Lui, George, galleggia nello spazio insieme a Sandra Bullock. Tu stai inchiodata alla poltrona, con il rischio di affondare le unghie nella coscia del vicino di sedia. “Gravity”, il film di apertura della 70ma Mostra del Cinema di Venezia, e’ “Hollywood at its best”. Il regista Alfonso Cuaron usa lo spazio e il 3D come il salotto di casa sua e la storia si aggancia fin dai primissimi minuti e non molla per tutta la durata del film.
A dispetto del fatto che Clooney reciti per quasi tutto il film imbragato in una tuta da astronauta, casco compreso, la sua e’ una performance che fa sognare. Matt Kowalski, astronauta di esperienza, scherza con Houston e con l’ingegnere Ryan Scott (Sandra Bullock), e’ sornione, simpatico, acuto e distaccato, ma lucido e generoso quando accade – quasi subito – il disastro, e cioe’ la pioggia di detriti lanciati nello spazio come proiettili verso la loro astronave.
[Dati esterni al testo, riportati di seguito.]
(** Storing linked events gives linked rows with the same keys. *)
Lemma store_links t lo hi p l stored :
  Forall (fun e => lo < ev_SequenceNumber e <= hi) l ->
  StronglySorted (key_lt ev_SequenceNumber) l -> linked p l ->
  Forall (fun e => ev_TenantID e = t) l -> Forall (fun e => md_ok e = true) l ->
  Forall2 (fun e r => stored_row e = Some r) l stored ->
  Forall (fun r => row_ok r = true /\ ev_TenantID r = t /\ lo < ev_SequenceNumber r <= hi) stored
  /\ StronglySorted (key_lt ev_SequenceNumber) stored
  /\ linked p stored /\ map ev_ID stored = map ev_ID l.
Proof.
  intros Hseq Hsort Hl Ht Hlm Hf. revert p Hl.
  induction Hf as [|e r l stored Hr Hf IH]; intros p0 Hl; [by repeat constructor|].
  apply Forall_cons in Hseq as [? ?], Ht as [? ?], Hlm as [Hm ?]. apply StronglySorted_inv in Hsort as [? Hlt].
  apply linked_cons in Hl as (Hp & Hh & Hn & Hl).
  destruct (stored_row_fields _ e r Hr) as (E1 & E2 & E3 & E4 & E5 & E6 & _).
  destruct (stored_row_spec _ e r Hr Hm) as (Hok & _).
  destruct (IH ltac:(done) ltac:(done) ltac:(done) ltac:(done) (ev_Hash e) Hl) as (I1 & I2 & I3 & I4).
  split_and!.
  - constructor; [|done]. rw E2 E3. done.
  - constructor; [done|]. clear -Hf Hlt E3. unfold key_lt in *. rw E3.
    induction Hf as [|a b l m Hab Hf IHf]; constructor; apply Forall_cons in Hlt as [Ha Hlt]; [|by apply IHf].
    destruct (stored_row_fields _ a b Hab) as (_ & _ & -> & _). done.
  - apply linked_cons. split_and!; [congruence|by eapply stored_row_hash|congruence|congruence].
  - cbn. by rw E1 I4.
Qed.

(** The stored links of a batch, against a well-formed database. *)
Lemma batch_stored db t events stored :
  Forall (fun e => md_ok e = true) events ->
  Forall2 (fun e r => stored_row e = Some r) (batch_links db t events) stored ->
  Forall (fun e => ev_Hash e <> "") (batch_links db t events) ->
  Forall (fun r => row_ok r = true /\ ev_TenantID r = t
    /\ db_seq db < ev_SequenceNumber r <= db_seq db + Z.of_nat (length stored)) stored
  /\ StronglySorted (key_lt ev_SequenceNumber) stored
  /\ linked (last_hash GenesisHash (chain (db_events db) t)) stored
  /\ map ev_ID stored = map ev_ID (fresh (tenant_ids (db_events db) t) events).
Proof.
  intros Hmd Hf Hne. unfold batch_links in *.
  set (prev := last_hash GenesisHash (chain (db_events db) t)) in *.
  set (fr := fresh (tenant_ids (db_events db) t) events) in *.
  destruct (link_all_seq t prev (db_seq db) fr) as [Hseq Hsort].
  rw -(link_all_ids t prev (db_seq db) fr).
  rw -(link_all_length t prev (db_seq db) fr) (Forall2_length _ _ _ Hf) in Hseq.
  eapply store_links; [done|done|by apply link_all_linked|apply link_all_tenant| |done].
  apply Forall_forall. intros x (e & p & q & He & ->)%link_all_content. rw Forall_forall in Hmd.
  apply fresh_subset in He. by apply Hmd in He.
Qed.

(** ** The invariant *)

(** Every outcome keeps the tables well formed, extends the tenant's chain by
    linked rows, and leaves the other chains alone. *)
Lemma append_preserves env db t events :
  db_wf db -> Forall (fun e => md_ok e = true) events ->
  let db' := (AppendBatchChained env db t events).2 in
  db_wf db'
  /\ (exists stored, db_events db' = db_events db ++ stored
       /\ chain (db_events db') t = chain (db_events db) t ++ stored
       /\ linked (last_hash GenesisHash (chain (db_events db) t)) stored
       /\ Forall (fun r => r ∈ db_events db' /\ ev_TenantID r = t /\ row_ok r = true) stored)
  /\ (forall t', t' <> t -> chain (db_events db') t' = chain (db_events db) t').
Proof.
  intros Hwf Hmd. pose proof (append_effect env db t events) as He.
  destruct (AppendBatchChained env db t events) as [r db']. cbn. destruct He as (Hq & [[He _]|(out & Htx & _)]).
  - split_and!; [|exists []; rw !app_nil_r He; by split_and!|by rw He].
    destruct Hwf as [W0 W1 W2 W3]. split; rw ?He; [lia|done..|].
    eapply Forall_impl; [exact W3|]. cbn. intros e [? ?]. split; [done|lia].
  - apply append_tx_ok in Htx as (stored & Hrows & Hf & Hseq & Hne & N1 & N2 & _).
    pose proof (Forall2_length _ _ _ Hf) as Hlen.
    destruct (batch_stored db t events stored Hmd Hf Hne) as (B1 & B2 & B3 & B4).
    destruct Hwf as [W0 W1 W2 W3].
    assert (Ht : Forall (fun e => ev_TenantID e = t) stored).
    { eapply Forall_impl; [exact B1|]. cbn. by intros ? (_ & ? & _). }
    split_and!.
    + split; [lia|auto|auto|]. rw Hrows. apply Forall_app. split.
      * eapply Forall_impl; [exact W3|]. cbn. intros e [? ?]. split; [done|lia].
      * eapply Forall_impl; [exact B1|]. cbn. intros e (? & _ & ?). split; [done|].
        lia.
    + exists stored. split_and!; [done| |done|].
      * rw Hrows. apply chain_app; try done. intros x y Hx Hy.
        rw Forall_forall in W3. destruct (W3 x Hx). rw Forall_forall in B1. destruct (B1 y Hy) as (_ & _ & ?). lia.
      * apply Forall_forall. intros x Hx. rw Forall_forall in B1. destruct (B1 x Hx) as (? & ? & _).
        rw Hrows. split; [|done]. apply elem_of_app. by right.
    + intros t' Hne'. rw Hrows. by apply chain_app_other with t.
Qed.
(** ** Exactly once *)

Lemma elem_of_tenant_ids rows t id :
  id ∈ tenant_ids rows t <-> exists r, r ∈ rows /\ ev_TenantID r = t /\ ev_ID r = id.
Proof.
  unfold tenant_ids. rw elem_of_list_to_set list_elem_of_fmap. split.
  - intros (r & -> & [? ?]%list_elem_of_filter). by exists r.
  - intros (r & ? & ? & <-). exists r. by rw list_elem_of_filter.
Qed.

(** After an answered batch, every id of it belongs to a row of the tenant. *)
Lemma append_present env db t events out db' :
  AppendBatchChained env db t events = (Ok out, db') ->
  map ev_ID out = map ev_ID events
  /\ forall e, e ∈ events -> ev_ID e ∈ tenant_ids (db_events db') t.
Proof.
  intros Ha. pose proof (append_effect env db t events) as He. rw Ha in He.
  destruct He as (_ & [[_ Hnil]|(out' & Htx & [[= <-]|?])]); [|clear Ha|done].
  { rw (Hnil eq_refl) in Ha |- *. injection Ha as <- _. split; [done|by intros e ?%not_elem_of_nil]. }
  apply append_tx_ok in Htx as (stored & Hrows & Hf & _ & _ & _ & _ & Hids & _). split; [done|].
  intros e He. apply elem_of_tenant_ids.
  destruct (fresh_covers (tenant_ids (db_events db) t) events e He) as [Hin|Hin].
  - apply elem_of_tenant_ids in Hin as (r & ? & ? & ?). exists r. rw Hrows. split; [|done].
    apply elem_of_app. by left.
  - unfold batch_links in Hf. rw -(link_all_ids t (last_hash GenesisHash (chain (db_events db) t)) (db_seq db)) in Hin.
    apply list_elem_of_fmap in Hin as (x & Hx & Hin).
    pose proof (link_all_tenant t (last_hash GenesisHash (chain (db_events db) t)) (db_seq db)
      (fresh (tenant_ids (db_events db) t) events)) as Ht. rw Forall_forall in Ht. specialize (Ht _ Hin).
    apply list_elem_of_lookup in Hin as [i Hi]. destruct (Forall2_lookup_l _ _ _ _ _ Hf Hi) as (r & Hr & Hs).
    destruct (stored_row_fields _ x r Hs) as (E1 & E2 & _). exists r. rw Hrows elem_of_app.
    split_and!; [right; by eapply list_elem_of_lookup_2|congruence..].
Qed.

(** A batch whose ids are all present changes no row. *)
Lemma append_noop env db t events :
  (forall e, e ∈ events -> ev_ID e ∈ tenant_ids (db_events db) t) ->
  db_events (AppendBatchChained env db t events).2 = db_events db.
Proof.
  intros Hp. pose proof (append_effect env db t events) as He.
  destruct (AppendBatchChained env db t events) as [r db']. cbn. destruct He as (_ & [[? _]|(out & Htx & _)]); [done|].
  apply append_tx_ok in Htx as (stored & -> & Hf & _). unfold batch_links in Hf. rw fresh_seen in Hf; [|done].
  cbn in Hf. apply Forall2_nil_inv_l in Hf as ->. by rw app_nil_r.
Qed.

(** A batch tried once per environment. *)
Definition attempts (envs : list Env) (db : DB) (t : string) (events : list AuditEvent) : DB :=
  fold_left (fun db env => (AppendBatchChained env db t events).2) envs db.

Lemma attempts_wf envs db t events :
  db_wf db -> Forall (fun e => md_ok e = true) events -> db_wf (attempts envs db t events).
Proof.
  intros Hwf Hmd. revert db Hwf. induction envs as [|env envs IH]; intros db Hwf; [done|]. cbn.
  apply IH. by apply append_preserves.
Qed.

Lemma unique_row db r id :
  db_wf db -> r ∈ db_events db -> ev_ID r = id -> filter (fun x => ev_ID x = id) (db_events db) = [r].
Proof.
  intros [_ Hn _ _] Hr <-. revert Hn Hr. generalize (db_events db) as l.
  induction l as [|x l IH]; [by intros _ ?%not_elem_of_nil|]. cbn [map]. intros [Hx Hn]%NoDup_cons.
  intros [->|Hr]%elem_of_cons; rw filter_cons.
  - rw decide_True; [|done]. f_equal.
    assert (H' : forall y, y ∈ l -> ev_ID y <> ev_ID x).
    { intros y Hy He. apply Hx. rw -He. by apply list_elem_of_fmap_2. }
    clear -H'. induction l as [|y l IH]; [done|]. rw filter_cons decide_False; [|apply H'; by left].
    apply IH. intros z Hz. apply H'. by right.
  - rw decide_False; [by apply IH|]. intros He. apply Hx. rw He. by apply list_elem_of_fmap_2.
Qed.
(** ** Success *)

(** An event the tables accept in some chain. *)
Definition acceptable (e : AuditEvent) : bool :=
  forallb text_ok [ev_ID e; actor_ID (ev_Actor e); actor_Type (ev_Actor e); actor_Email (ev_Actor e);
    ev_Action e; resource_ID (ev_Resource e); resource_Type (ev_Resource e); resource_Name (ev_Resource e);
    ev_Outcome e]
  && pg_time_ok (Truncate Microsecond (ev_Timestamp e))
  && ActorType_IsValid (actor_Type (ev_Actor e)) && Outcome_IsValid (ev_Outcome e)
  && md_ok e && hashable e
  && match ev_Metadata e with
     | None => match jsonb JNull with Some JNull => true | _ => false end
     | Some m => match jsonb (JObj m) with Some (JObj _) => true | _ => false end
     end.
“Era l’unica parte che avrei potuto fare”, ha detto Clooney nella affollatissima conferenza stampa. “Non mi andava di fare capriole in mutande all’interno dell’astronave”, ha scherzato riferendosi alla parte della Bullock.
Ed e’ proprio la Bullock, a poco a poco, a prendere il timone della storia e della scena, passando dall’essere un’astronauta immersa nel suo lavoro a rivelare la tragedia della sua vita privata. La scena in cui piange davanti al quadro dei comandi che non riesce a interpretare e la lacrima fluttua nell’assenza di gravita’ e’ toccante e bellissima. E Alfonso Cuaron (insieme al figlio Jonas, a cui si deve lo script) dimostra di essere un regista da manuale.
Se c’e’ una volta in cui vale la pena mettersi gli occhialini per vedere un film in 3D e’ questa. Nonostante la tuta spaziale di George.